EXAUDI vocal ensemble presented another dazzling concert for Musicon last night, in which very old and very new pieces reflected and illuminated each other.
On paper it was esoteric stuff – vocal music by fourteenth century composers who were going wild in the toybox of musical notation and stretching it to breaking point. Angelorum psalat by Rodericus is apparently so complex that academic wars are still being fought over how to transcribe it, and it is rarely performed. Le ray au soleyl by Johannes Ciconia is a ‘puzzle canon’ which was offered to us in several different solutions and La harpe de melodie by Jacob Senleches is literally written in the shape of a harp. And that’s before we even get to Scribe by Mark Dyer in which AI was trained to read the early fifteenth century Old Hall Manuscript and generate new manuscripts and music which Dyer then edited and transcribed. (Read more here about this fascinating project cyborgsoloists.com/scribe )

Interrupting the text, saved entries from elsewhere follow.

(* ===== verification/HubManifest.v ===== *)
(** [sfm_hub/models/dataflow.py], the declaration models: plugin datatypes,
    ports, attributes, processors, extensions and pipelines, with the checks their
    construction makes. *)
From S2P Require Import Prelude PyValue Attributes Processors Pipelines.
From stdpp Require Import options.
Import Attributes Processors Pipelines.

#[local] Arguments String.append !_ _ / : simpl nomatch.

Module Manifest.

(** ** Identifier patterns ([sfm_hub/models/validation.py]) *)

Definition char_between (lo hi a : ascii) : bool :=
  (nat_of_ascii lo <=? nat_of_ascii a) && (nat_of_ascii a <=? nat_of_ascii hi).

Definition lower (a : ascii) : bool := char_between "a" "z" a.
Definition lower_or_digit (a : ascii) : bool := lower a || char_between "0" "9" a.

Fixpoint all_chars (p : ascii → bool) (s : string) : bool :=
  match s with EmptyString => true | String a s => p a && all_chars p s end.

(** [^[first][rest]*$], at the end of the text. *)
Definition word_of (first rest : ascii → bool) (s : string) : bool :=
  match s with EmptyString => false | String a s => first a && all_chars rest s end.

Definition one_of (l : list ascii) (a : ascii) : bool := bool_decide (a ∈ l).

Definition _CONTRACT_ID_RE : string → bool :=
  word_of lower (λ a, lower_or_digit a || one_of ["_"; "."; "-"]%char a).
Definition _LOCAL_DECLARATION_ID_RE : string → bool :=
  word_of lower (λ a, lower_or_digit a || one_of ["_"; "-"]%char a).
Definition _ROLE_RE : string → bool := word_of lower (λ a, lower_or_digit a || one_of ["_"]%char a).

(** Dot-separated local ids: one or more, and two or more. *)
Definition _ATTRIBUTE_RE (s : string) : bool := forallb _LOCAL_DECLARATION_ID_RE (split_on "." s).
Definition _SPECIAL_ROLE_RE (s : string) : bool :=
  _ATTRIBUTE_RE s && bool_decide (2 ≤ length (split_on "." s)).

Definition newline : ascii := ascii_of_nat 10.

Fixpoint chomp (s : string) : option string :=
  match s with
  | EmptyString => None
  | String a EmptyString => if decide (a = newline) then Some "" else None
  | String a s => String a <$> chomp s
  end.

(** Python's [re] lets [$] match before a final newline; pydantic's patterns do
    not. *)
Definition re_match (p : string → bool) (s : string) : bool :=
  p s || match chomp s with Some s => p s | None => false end.

(** ** Declarations *)

Inductive datatype_kind : Type := scene_input | artifact.

Record PluginDataTypeManifest : Type := mkDataType {
  type_id : string;
  dt_title : string;
  dt_kind : datatype_kind;
  dt_description : string
}.

Definition valid_datatype (d : PluginDataTypeManifest) : bool := _LOCAL_DECLARATION_ID_RE (type_id d).

(** A port has the fields of the core [PortSpec]. *)
Definition PluginPortSpecManifest : Type := PortSpec.

Definition valid_port (p : PluginPortSpecManifest) : bool := _CONTRACT_ID_RE (datatype p).

(** [pa_default] is [None] when ["default"] is not in [model_fields_set]. *)
Record PluginAttributeManifest : Type := mkPluginAttribute {
  pa_name : string;
  pa_type : string;
  pa_required : bool;
  pa_default : option value;
  pa_enum : list string;
  pa_min : option number;
  pa_max : option number;
  pa_description : string
}.

(** [_enum_has_values]; enum values are strings by the field's type. *)
Definition _enum_has_values (a : PluginAttributeManifest) : bool :=
  negb (bool_decide (pa_type a = "enum") && is_nil (pa_enum a)) &&
  negb (pa_required a && present (pa_default a)).

Definition valid_attribute (a : PluginAttributeManifest) : bool :=
  _ATTRIBUTE_RE (pa_name a) && bool_decide (pa_type a ∈ ATTRIBUTE_TYPES) && _enum_has_values a.

Record PluginProcessorManifest : Type := mkPluginProcessor {
  pp_id : string;
  pp_title : string;
  pp_consumer : dict PluginPortSpecManifest;
  pp_supplier : dict PluginPortSpecManifest;
  pp_attributes : list PluginAttributeManifest;
  pp_description : string;
  pp_capabilities : list string
}.

(** [_port_roles_format] checks the roles with [re] alone. *)
Definition _port_roles_format (ports : dict PluginPortSpecManifest) : bool :=
  forallb (re_match _ROLE_RE) (dict_keys ports).

Definition _attributes_unique (attrs : list PluginAttributeManifest) : bool :=
  is_nil (py_duplicates (pa_name <$> attrs)).

Definition valid_processor (p : PluginProcessorManifest) : bool :=
  _LOCAL_DECLARATION_ID_RE (pp_id p) &&
  _port_roles_format (pp_consumer p) && forallb (λ rp, valid_port rp.2) (pp_consumer p) &&
  _port_roles_format (pp_supplier p) && forallb (λ rp, valid_port rp.2) (pp_supplier p) &&
  forallb valid_attribute (pp_attributes p) && _attributes_unique (pp_attributes p) &&
  negb (is_nil (pp_capabilities p)) && forallb _CONTRACT_ID_RE (pp_capabilities p).

Record PluginProcessorExtensionManifest : Type := mkExtension {
  pe_id : string;
  pe_inputs : dict PluginPortSpecManifest;
  pe_attributes : list PluginAttributeManifest
}.

Definition valid_extension (e : PluginProcessorExtensionManifest) : bool :=
  _CONTRACT_ID_RE (pe_id e) &&
  forallb (λ rp, _SPECIAL_ROLE_RE rp.1 && valid_port rp.2 && negb (required rp.2)) (pe_inputs e) &&
  forallb (λ a, _SPECIAL_ROLE_RE (pa_name a) && valid_attribute a && negb (pa_required a)) (pe_attributes e) &&
  _attributes_unique (pe_attributes e).

(** A wire: [str | list[str]]. *)
Inductive wire : Type :=
  | One (w : string)
  | Many (ws : list string).

Record PluginPipelineStepManifest : Type := mkPluginStep {
  ps_ref : string;
  ps_processor : string;
  ps_attributes : dict value;
  ps_wires : dict wire
}.

Definition _wire_arrays_are_unique (ws : dict wire) : bool :=
  forallb (λ rw, match rw.2 with Many l => is_nil (py_duplicates l) | One _ => true end) ws.

Definition valid_step (s : PluginPipelineStepManifest) : bool :=
  _ROLE_RE (ps_ref s) && negb (bool_decide (ps_ref s = "inputs")) && _CONTRACT_ID_RE (ps_processor s) &&
  _wire_arrays_are_unique (ps_wires s).

Record PluginPipelineManifest : Type := mkPluginPipeline {
  pl_id : string;
  pl_title : string;
  pl_inputs : list string;
  pl_steps : list PluginPipelineStepManifest;
  pl_description : string
}.

Definition _refs_unique (p : PluginPipelineManifest) : bool :=
  is_nil (py_duplicates (ps_ref <$> pl_steps p)).

Definition _initial_inputs_format (inputs : list string) : bool :=
  negb (is_nil inputs) && forallb _CONTRACT_ID_RE inputs && is_nil (py_duplicates inputs).

Definition valid_pipeline (p : PluginPipelineManifest) : bool :=
  _LOCAL_DECLARATION_ID_RE (pl_id p) && _initial_inputs_format (pl_inputs p) &&
  negb (is_nil (pl_steps p)) && forallb valid_step (pl_steps p) && _refs_unique p.

(** ** Core declarations in manifest form *)

(** [PluginAttributeManifest.model_validate(attr.contract_dict())] *)
Definition manifest_attribute (a : Attribute) : PluginAttributeManifest :=
  mkPluginAttribute (a_name a) (a_type a) (a_required a)
    (if a_has_default a then Some (a_default a) else None) (a_enum a) (a_min a) (a_max a) (a_description a).

Abbreviation ports := (dict PluginPortSpecManifest * dict PluginPortSpecManifest)%type.

Definition _core_processor_ids : list string := dict_keys PROCESSORS_BY_ID.
Definition _core_pipeline_ids : list string := dict_keys CANONICAL_PIPELINES.

Definition _core_processor_ports : dict ports :=
  (λ kp, (kp.1, (consumer kp.2, supplier kp.2))) <$> PROCESSORS_BY_ID.
Definition _plugin_processor_ports (l : list PluginProcessorManifest) : dict ports :=
  dict_merge [] ((λ p, (pp_id p, (pp_consumer p, pp_supplier p))) <$> l).

Definition _core_processor_attributes : dict (list PluginAttributeManifest) :=
  (λ kp, (kp.1, manifest_attribute <$> attributes kp.2)) <$> PROCESSORS_BY_ID.
Definition _plugin_processor_attributes (l : list PluginProcessorManifest) :
    dict (list PluginAttributeManifest) :=
  dict_merge [] ((λ p, (pp_id p, pp_attributes p)) <$> l).

(** The manifest models accept every core attribute. *)
Example core_attributes_valid :
  forallb (λ ka, forallb valid_attribute ka.2) _core_processor_attributes = true.
Proof. by vm_compute. Qed.

End Manifest.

One might easily suspect that this sort of extreme musicology could become an end itself, with no great concern for what the results actually sound like. But hearing this music, particularly in the expert hands of EXAUDI and James Weeks, made me glad that people have made these strenuous efforts to recreate it, because once liberated from those dusty parchments (or computer chips) it was utterly glorious. The independent and often very different vocal lines twisted companionably around each other and the brain-bendingly complex rhythms felt natural and fluid – particularly in the Rodericus piece, sung by Eleanor Bray and David de Winter. However, I would have liked to had some idea of what the texts meant. Each syllable was stretched out across so many notes that although it was exquisitely beautiful and very absorbing, it was all quite abstract.
The music in the first section of the programme was based mostly around the intervals of fourths and fifths, creating a sparse, austere texture, enhanced by the cut-glass clarity of the six singers. Then before Mark Dyer’s piece we had a sudden sugar rush in the form of three pieces from the Old Hall Manuscript which illustrated England’s first great contribution to Western classical music – the introduction to the harmony of the third, adding sweetness and warmth to the musical texture. Leonel Power’s Beata progenies and Bytterling’s Nesciens mater were gentle but Pycard’s five-part Gloria erupted into a joyful, chaotic swirl.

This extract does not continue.